2.1.1 Cellulose/activated carbon paper based composite electrode
In the field of supercapacitors, typical activated carbon materials with double electric layers have been widely used due to their low cost, extensive sources and mature preparation process. However, when traditional activated carbon based electrode materials are assembled into devices, it is inevitable to combine them with inactive binders (such as polytetrafluoroethylene), conductive substances (such as carbon black) and collectors (such as foam nickel). The preparation process is not only complicated, but also the prepared electrode materials lack a certain flexibility, which limits its application in flexible electronic devices. To solve this problem, Chen et al. [59] prepared porous carbon (PC)/MXene/nano cellulose (CNF) paper based composite electrode materials through simple vacuum filtration. As shown in Figure 2A, the preparation process of CNF/PC/Mxene paper-based material is shown. The paper-based electrode is first prepared by simple mixing and dispersion, and then by vacuum assisted filtration process. As shown in Fig. 2B, the author points out that the densified structure formed by vacuum filtration is the key to the excellent performance of the material. This provides a strong interface interaction between the oxygen-containing groups on the surfaces of CNF, PC and MXene, which makes paper based materials have obvious mechanical advantages. It can be seen from the microscopic image of the composite (Figure2C) that it is inside the material. Mxene provides excellent conductivity (83.1S cm-1), ensuring fast electron transfer. On the other hand, PC provides excellent double layer capacitors for the composite. And the PCs are evenly distributed between the network structures built by MXene and CNF. This also further avoids the stacking effect between two-dimensional MXene and CNF, which makes the paper based material form an intercalation structure extremely conducive to the rapid movement of electrolyte ions, and shortens the diffusion distance of ions. The test results show that the excellent structure of the paper-based material gives it excellent electrochemical performance, such as the area specific capacitance of 143mF cm-2 (current density 0.1mA cm-2, thickness 0.2mm) and 2.4μWh cm-2 area energy density.
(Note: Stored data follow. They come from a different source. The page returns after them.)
(** [encodeStd], the RFC 4648 alphabet. *)
Definition encodeStd : string := "ABCDEFGHIJKLMNOPQRSTUVWXYZ234567".

(** [enc.encode[b & 31]] *)
Definition encode (b : Z) : ascii :=
  nth (Z.to_nat (Z.land b 31)) (list_ascii_of_string encodeStd) "A"%char.

(** The eight 5-bit blocks of one 5-byte quantum; bytes missing from a
    short final quantum contribute nothing, i.e. count as 0.  The [uint8]
    shifts to the left are cut back by the mask [0x1F] that follows them. *)
Definition blocks (s0 s1 s2 s3 s4 : Z) : list Z :=
  [ Z.shiftr s0 3;
    Z.lor (Z.land (Z.shiftr s1 6) 31) (Z.land (Z.shiftl s0 2) 31);
    Z.land (Z.shiftr s1 1) 31;
    Z.lor (Z.land (Z.shiftr s2 4) 31) (Z.land (Z.shiftl s1 4) 31);
    Z.lor (Z.shiftr s3 7) (Z.land (Z.shiftl s2 1) 31);
    Z.land (Z.shiftr s3 2) 31;
    Z.lor (Z.shiftr s4 5) (Z.land (Z.shiftl s3 3) 31);
    Z.land s4 31 ].

Definition chars (n : nat) (bs : list Z) : string :=
  string_of_list_ascii (map encode (firstn n bs)).

(** [StdEncoding.WithPadding(NoPadding).EncodeToString(src)]: full quanta
    give 8 characters, a final quantum of 1, 2, 3 or 4 bytes gives 2, 4, 5
    or 7 characters and no padding. *)
Fixpoint EncodeToString (src : list Z) : string :=
  match src with
  | [] => EmptyString
  | [s0] => chars 2 (blocks s0 0 0 0 0)
  | [s0; s1] => chars 4 (blocks s0 s1 0 0 0)
  | [s0; s1; s2] => chars 5 (blocks s0 s1 s2 0 0)
  | [s0; s1; s2; s3] => chars 7 (blocks s0 s1 s2 s3 0)
  | s0 :: s1 :: s2 :: s3 :: s4 :: rest =>
      (chars 8 (blocks s0 s1 s2 s3 s4) ++ EncodeToString rest)%string
  end.
Lemma null_answer_serialised_witness :
  (setAnswer JNull;; toTeacherFragment) nullable_tub
  = Normal (object [("__typename", JStr "TeacherModularResponse");
                    ("responseType", JStr "TEXT");
                    ("config", JUndefined);
                    ("answer", JNull)])
           (set_answer JNull nullable_tub)
  ∧ (setAnswer JNull;; toResponse) nullable_tub
    = Normal (object [("responseType", JStr "TEXT");
                      ("config", JUndefined);
                      ("answer", JNull)])
             (set_answer JNull nullable_tub)
  ∧ (setAnswer JNull;; toResponseMutation) nullable_tub
    = Normal (object [("responseInput",
                       JObj (object [("responseType", JStr "TEXT");
                                     ("config", JUndefined);
                                     ("answer", JNull)]))])
             (set_answer JNull nullable_tub).
Proof.
  apply (null_answer_serialised nullable_tub "TEXT" (z_nullable z_string) JNull);
    try reflexivity; discriminate.
Defined.

(** * Further properties of the class *)

(** ** What no call changes *)

Lemma set_config_own this : set_config (_config this) this = this.
Proof. by destruct this. Qed.

Lemma set_answer_own this : set_answer (_answer this) this = this.
Proof. by destruct this. Qed.

(** Whatever [extractConfig] and [extractAnswer] do in sequence, the tub
    left behind is the tub before with some config and some answer. *)
Lemma extract_both_shape (c a : JsValue) this :
  ∃ c' a', tub_after ((extractConfig c;; extractAnswer a) this)
           = set_answer a' (set_config c' this).
Proof.
  run_method.
  destruct (configSchema this) as [cs|]; simpl.
  - destruct (safeParse cs c) as [c'|]; simpl.
    + destruct (answerSchema this) as [ans|]; simpl.
      * destruct (safeParse ans a) as [a'|]; simpl.
        -- by exists c', a'.
        -- exists c', (_answer this). by destruct this.
      * exists c', (_answer this). by destruct this.
    + exists (_config this), (_answer this). by destruct this.
  - destruct (answerSchema this) as [ans|]; simpl.
    + destruct (safeParse ans a) as [a'|]; simpl.
      * exists (_config this), a'. by destruct this.
      * exists (_config this), (_answer this). by destruct this.
    + exists (_config this), (_answer this). by destruct this.
Qed.

Lemma extractConfig_shape (c : JsValue) this :
  ∃ c', tub_after (extractConfig c this) = set_config c' this.
Proof.
  run_method.
  destruct (configSchema this) as [cs|]; simpl.
  - destruct (safeParse cs c) as [c'|]; simpl.
    + by exists c'.
    + exists (_config this). by destruct this.
  - exists (_config this). by destruct this.
Qed.

Lemma extractAnswer_shape (a : JsValue) this :
  ∃ a', tub_after (extractAnswer a this) = set_answer a' this.
Proof.
  run_method.
  destruct (answerSchema this) as [ans|]; simpl.
  - destruct (safeParse ans a) as [a'|]; simpl.
    + by exists a'.
    + exists (_answer this). by destruct this.
  - exists (_answer this). by destruct this.
Qed.

(** The tub [initialiseTub] leaves is the tub it got with some config and
    some answer. *)
Lemma initialiseTub_shape tub response displayMode :
  ∃ c a, tub_after (initialiseTub tub response displayMode)
         = set_answer a (set_config c tub).
Proof.
  assert (∃ c a, tub = set_answer a (set_config c tub)) as Hid.
  { exists (_config tub), (_answer tub). by destruct tub. }
  unfold initialiseTub.
  destruct response as [response|]; [|exact Hid].
  destruct (is_peek displayMode); [exact Hid|].
  destruct (_ && _); [apply extract_both_shape|].
  destruct (_ && _); [|apply extract_both_shape].
  destruct (extractConfig_shape (get_property "config" response) tub) as [c Hc].
  exists c, (_answer (set_config c tub)).
  unfold initWithStudentFragment. rewrite Hc. by destruct tub.
Qed.

Lemma same_variant_set c a this : same_variant this (set_answer a (set_config c this)).
Proof. by repeat split. Qed.

(** X1: no initialisation path, nor [initialiseTub], nor [setAnswer],
    however it completes, changes the [responseType], a flag or a schema
    of the tub: only config and answer can differ afterwards. *)
Theorem calls_keep_variant
    (tub : ResponseAreaTub) (response : option (gmap string JsValue))
    (displayMode : DisplayMode) (payload : gmap string JsValue)
    (provided : JsValue) :
  same_variant tub (tub_after (initialiseTub tub response displayMode))
  ∧ same_variant tub (tub_after (initWithDefault tub))
  ∧ same_variant tub (tub_after (initWithResponse payload tub))
  ∧ same_variant tub (tub_after (initWithStudentFragment payload tub))
  ∧ same_variant tub (tub_after (initWithTeacherFragment payload tub))
  ∧ same_variant tub (tub_after (setAnswer provided tub)).
Proof.
  split; [|split; [|split; [|split; [|split]]]].
  - destruct (initialiseTub_shape tub response displayMode) as (c & a & ->).
    apply same_variant_set.
  - by repeat split.
  - destruct (extract_both_shape (get_property "config" payload)
                (get_property "answer" payload) tub) as (c & a & H).
    unfold initWithResponse. rewrite H. apply same_variant_set.
  - destruct (extractConfig_shape (get_property "config" payload) tub) as (c & H).
    unfold initWithStudentFragment. rewrite H. by repeat split.
  - destruct (extract_both_shape (get_property "config" payload)
                (get_property "answer" payload) tub) as (c & a & H).
    unfold initWithTeacherFragment. rewrite H. apply same_variant_set.
  - destruct (extractAnswer_shape provided tub) as (a & H).
    unfold setAnswer. rewrite H. by repeat split.
Qed.

(** X2: the four serialisers never modify the tub, whether they return or
    throw, and what they return or throw depends on the tub's
    [responseType], config and answer alone. *)
Theorem serialisers_read_only (tub other : ResponseAreaTub) :
  (tub_after (toStudentFragment tub) = tub
   ∧ tub_after (toTeacherFragment tub) = tub
   ∧ tub_after (toResponse tub) = tub
   ∧ tub_after (toResponseMutation tub) = tub)
  ∧ (responseType other = responseType tub →
     config other = config tub →
     answer other = answer tub →
     outcome (toStudentFragment other) = outcome (toStudentFragment tub)
     ∧ outcome (toTeacherFragment other) = outcome (toTeacherFragment tub)
     ∧ outcome (toResponse other) = outcome (toResponse tub)
     ∧ outcome (toResponseMutation other) = outcome (toResponseMutation tub)).
Proof.
  split.
  - run_method.
    destruct (not_string (responseType tub)); simpl; [done|].
    by destruct (is_undefined (_answer tub)).
  - intros Ht Hc Ha. run_method. rewrite Ht.
    destruct (not_string (responseType tub)); simpl; [done|].
    rewrite Hc, Ha.
    destruct (is_undefined (_answer tub)); simpl; by rewrite ?Hc.
Qed.

(** The flags and schemas play no part: a text variant and a nullable one
    that hold the same answer serialise alike. *)
Lemma serialisers_read_only_witness :
  outcome (toTeacherFragment (set_answer (JStr "42") nullable_tub))
  = outcome (toTeacherFragment (set_answer (JStr "42") text_tub))
  ∧ outcome (toResponseMutation (set_answer (JStr "42") nullable_tub))
    = outcome (toResponseMutation (set_answer (JStr "42") text_tub)).
Proof.
  destruct (serialisers_read_only (set_answer (JStr "42") text_tub)
              (set_answer (JStr "42") nullable_tub)) as [_ H].
  destruct H as (_ & H1 & _ & H2); [reflexivity|reflexivity|reflexivity|].
  exact (conj H1 H2).
Defined.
As mentioned above, the adhesive similar to PTFE will coat the surface of some activated carbon, resulting in insufficient activation of electrochemical performance. In the cellulose/activated carbon paper based composite electrode materials prepared by vacuum filtration similar to the above research work, cellulose molecules are only used as the adhesive and structural support of an active substance in the device. In the electrochemical reaction process, it can not provide a transfer path for electron transfer. Therefore, in paper based electrode materials, it is particularly important to build cellulose with excellent electrical conductivity and mechanical properties. Luo et al. [60] constructed BC/AB/AC paper based composite electrode materials by vacuum filtration of bacterial cellulose (BC), acetylene black (AB) and activated carbon (AC). Figure 2D shows the TEM image of the paper-based material. It can be seen that due to the existence of a large number of hydroxyl and carboxyl groups with electronegativity on the molecular face of BC, the electrically neutral AB particles can be adsorbed on its surface during the ultrasonic dispersion process, thus building conductive cellulose on the microstructure. This provides an excellent path for electron transfer in the electrochemical reaction process (Figure 2E), which greatly enhances the energy storage performance of paper based materials. As shown in Figure 2F, the author also discussed the performance difference between PVDF as the binder and BC as the binder. It can be seen from the figure that compared with PVDF, the paper based electrode material constructed by BC has excellent porous structure and AC has more active sites for electrochemical reaction. The paper based electrode shows excellent energy storage performance (the specific capacitance is 275F g-1 at current density of 1A g-1). This work provides a simple and efficient method for the construction of paper based electrode materials with excellent mechanical properties by non carbonization method, and provides an idea for the wide application of paper based electrode materials.